(* ===== verification/SafeFs.v ===== *)
(** * The guarded file system (internal/safefs)

    A folder tree other parties write too, and the operations safefs gives on it:
    each walks to its path element by element, refusing a symlink or a non-folder
    on the way, and acts on the last element without following it.

    A [folder] is the tree beneath the root, a node per path. A system call fails
    when [fo_fails] says so, with any error; a call that fails does nothing, less
    what its definition says. One operation sees one state of the folder: what
    others do meanwhile comes between operations, and in [ReplaceFile] while its
    data is read, so the identity checks against a swap within one walk always
    pass here. A file has one name (no hard links). Names are slash-separated
    paths relative to the root, as in the code. *)

From S2P Require Import Prelude GoStrings GoText Sha256 Entry.
Local Open Scope string_scope.
Local Open Scope Z_scope.
Local Open Scope list_scope.

(** ** Errors *)

(** The refusals of safefs, and the system's errors its callers tell apart. *)
Inductive fserr :=
| ErrSymlink | ErrNotDir | ErrNotRegular | ErrChanged | ErrReserved
| ErrNotExist | ErrExist | ErrInvalid
| ENOTDIR | ENOTEMPTY | EISDIR | ENOSPC | EDQUOT | EACCES | EIO.

#[export] Instance fserr_eq_dec : EqDecision fserr.
Proof. solve_decision. Defined.

(** An fs.PathError: the path at fault and the cause. *)
Record ferr := MkFErr { fe_path : string; fe_err : fserr }.

(** ** The folder *)

Inductive body := BFile (data : string) | BDir | BLink (target : string) | BOther.

(** An entry of a folder, which is also its fs.FileInfo. [nd_perm] are the mode's
    bits besides its type. *)
Record node := MkNode { nd_body : body; nd_perm : Z; nd_mtime : Z; nd_ctime : Z; nd_ino : Z; nd_dev : Z }.
Lemma replace_change f name rands (data : result ferr string) perm mtime expect :
  (forall r, r ∈ rands -> name <> path_Join (path_Dir name) (tempName r)) ->
  fs_change f name (ReplaceFile id (fun g s => g s) id reserved f name rands (fun s => (data, s)) perm mtime expect).2.
Proof.
  intros Hne. unfold ReplaceFile. destruct (checkAboveReserved reserved name) eqn:Eg; [apply fs_same|]. change (id f) with f. destruct (parent f name) eqn:Ep; [apply fs_same|].
  destruct (match lstat_at f name with Ok n => IsDir n | Err _ => false end); [apply fs_same|]. destruct (reached_folder f name Ep) as [Hv Hd].
  pose proof (createTemp_spec (take 10 rands) f (path_Dir name)) as Ht. destruct (createTemp f (path_Dir name) (take 10 rands)) as [[tmp|e] f1]; [|subst; apply fs_same].
  destruct Ht as (E1 & Hfree & r & Hr%elem_of_take & Etmp). destruct Hr as (i & Hr & _). apply list_elem_of_lookup_2 in Hr.
  destruct (temp_path f name r Hv Hd) as [Hvt Hdt]. rewrite <- Etmp in Hvt, Hdt. assert (temp_beside name tmp) as Htb by (by exists r).
  set (m := MkNode (BFile "") (masked f 384) (fo_clock f) (fo_clock f) (fo_ino f) (nd_dev (fo_top f))).
  change (create_node f tmp (BFile "") (masked f 384)) with (put_new f tmp m) in E1. subst f1.
  assert (no_setID (nd_perm m)) as Hsm by (by apply masked_safe).
  assert (forall f1 g, touched (put_new f tmp m) f1 tmp -> g = drop_temp f1 tmp -> fs_change f name g) as Hfail.
  { intros f1 g [E1 H1] ->. destruct (drop_temp_spec f1 tmp) as (_ & Ed & Hd'). destruct H1 as [H1|(a & a' & Ha & Hra & H1)].
    - apply (drop_made f name tmp m); try done; [|rewrite <- H1; done]. rewrite Ed at 1. rewrite E1. done.
    - simpl in Ha. rewrite lookup_insert_eq in Ha. injection Ha as <-. destruct Hra as (Ei & _ & Hb & Hp).
      apply (drop_made f name tmp a'); [done..| | | |].
      + destruct Hp as [->|?]; done.
      + destruct Hb as [Hb|?]; [|done]. unfold IsRegular. by rewrite Hb.
      + rewrite Ed at 1. rewrite E1. done.
      + simpl. rewrite H1 in Hd'. simpl in Hd'. rewrite !insert_insert_eq in Hd'. done. }
  destruct data as [data|e]; [|apply (Hfail (put_new f tmp m)); [apply touched_same|done]].
  pose proof (replace_with_spec id (fun g s => g s) id (fun _ _ => eq_refl) (put_new f tmp m) name tmp (fo_ino f) data perm mtime expect) as Hspec.
  destruct (replace_with id _ id _ name tmp (fo_ino f) data perm mtime expect) as [res g] eqn:Er. change (id g) with g in Hspec. change (id (put_new f tmp m)) with (put_new f tmp m) in Hspec.
  simpl. destruct Hspec as [e f1 Htch Eg'|n res _ _ Hold En Eg' _].
  - intros m' Hm' _. simpl in Hm'. rewrite lookup_insert_eq in Hm'. by injection Hm' as <-.
  - rewrite Etmp. by apply Hne.
  - by eapply Hfail.
  - assert (g = put_new f name n) as ->.
    { rewrite Eg'. simpl. rewrite delete_insert_id by done. done. }
    apply fc_put; [|done|done|by apply checkAboveReserved_free|by rewrite En|rewrite En; apply createMode_safe|by rewrite En].
    intros old Ho. apply (Hold old); [|rewrite Etmp; by apply Hne]. simpl. rewrite lookup_insert_ne; [done|congruence].
Qed.

Lemma op_change f name f' : wf_folder f -> fs_op f name f' -> fs_change f name f'.
Proof.
  intros Hwf Ho. destruct Ho as [perm|perm| | |target|mode|mtime| |create excl trunc perm|rands data perm mtime expect Hne].
  - unfold Mkdir. destruct (parent f name) eqn:Ep; [apply fs_same|]. destruct (reached_folder f name Ep) as [Hv Hd].
    apply fc_make, (mkdir_change f name name perm); auto.
  - unfold MkdirAll. destruct (check_name name true) eqn:Ec; [apply fs_same|]. unfold openDir. destruct (String.eqb_spec name "."); [apply fs_same|].
    apply fc_make, (open_path_change name perm _) with (pre := []); [|done|by intros ? ?%elem_of_nil].
    apply fs_ValidPath_elems; [|done]. unfold check_name in Ec. destruct (fs_ValidPath name); [done|]. by rewrite orb_true_l in Ec.
  - by apply remove_change.
  - by apply removeall_change.
  - apply symlink_change.
  - apply chmod_change.
  - apply chtimes_change.
  - apply lchown_change.
  - apply openFile_change.
  - by apply replace_change.
Qed.

Lemma wf_op f name f' : wf_folder f -> fs_op f name f' -> wf_folder f'.
Proof. intros Hwf Ho. eapply wf_change; [done|]. by apply op_change. Qed.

------------------------------------------------------------

Look above for the line containing "others do meanwhile". Output from there through the line containing "fs_change f name (ReplaceFile", exactly and inclusively.

SOLUTION TO THIS EXERCISE:
    others do meanwhile comes between operations, and in [ReplaceFile] while its
    data is read, so the identity checks against a swap within one walk always
    pass here. A file has one name (no hard links). Names are slash-separated
    paths relative to the root, as in the code. *)

From S2P Require Import Prelude GoStrings GoText Sha256 Entry.
Local Open Scope string_scope.
Local Open Scope Z_scope.
Local Open Scope list_scope.

(** ** Errors *)

(** The refusals of safefs, and the system's errors its callers tell apart. *)
Inductive fserr :=
| ErrSymlink | ErrNotDir | ErrNotRegular | ErrChanged | ErrReserved
| ErrNotExist | ErrExist | ErrInvalid
| ENOTDIR | ENOTEMPTY | EISDIR | ENOSPC | EDQUOT | EACCES | EIO.

#[export] Instance fserr_eq_dec : EqDecision fserr.
Proof. solve_decision. Defined.

(** An fs.PathError: the path at fault and the cause. *)
Record ferr := MkFErr { fe_path : string; fe_err : fserr }.

(** ** The folder *)

Inductive body := BFile (data : string) | BDir | BLink (target : string) | BOther.

(** An entry of a folder, which is also its fs.FileInfo. [nd_perm] are the mode's
    bits besides its type. *)
Record node := MkNode { nd_body : body; nd_perm : Z; nd_mtime : Z; nd_ctime : Z; nd_ino : Z; nd_dev : Z }.
Lemma replace_change f name rands (data : result ferr string) perm mtime expect :
  (forall r, r ∈ rands -> name <> path_Join (path_Dir name) (tempName r)) ->
  fs_change f name (ReplaceFile id (fun g s => g s) id reserved f name rands (fun s => (data, s)) perm mtime expect).2.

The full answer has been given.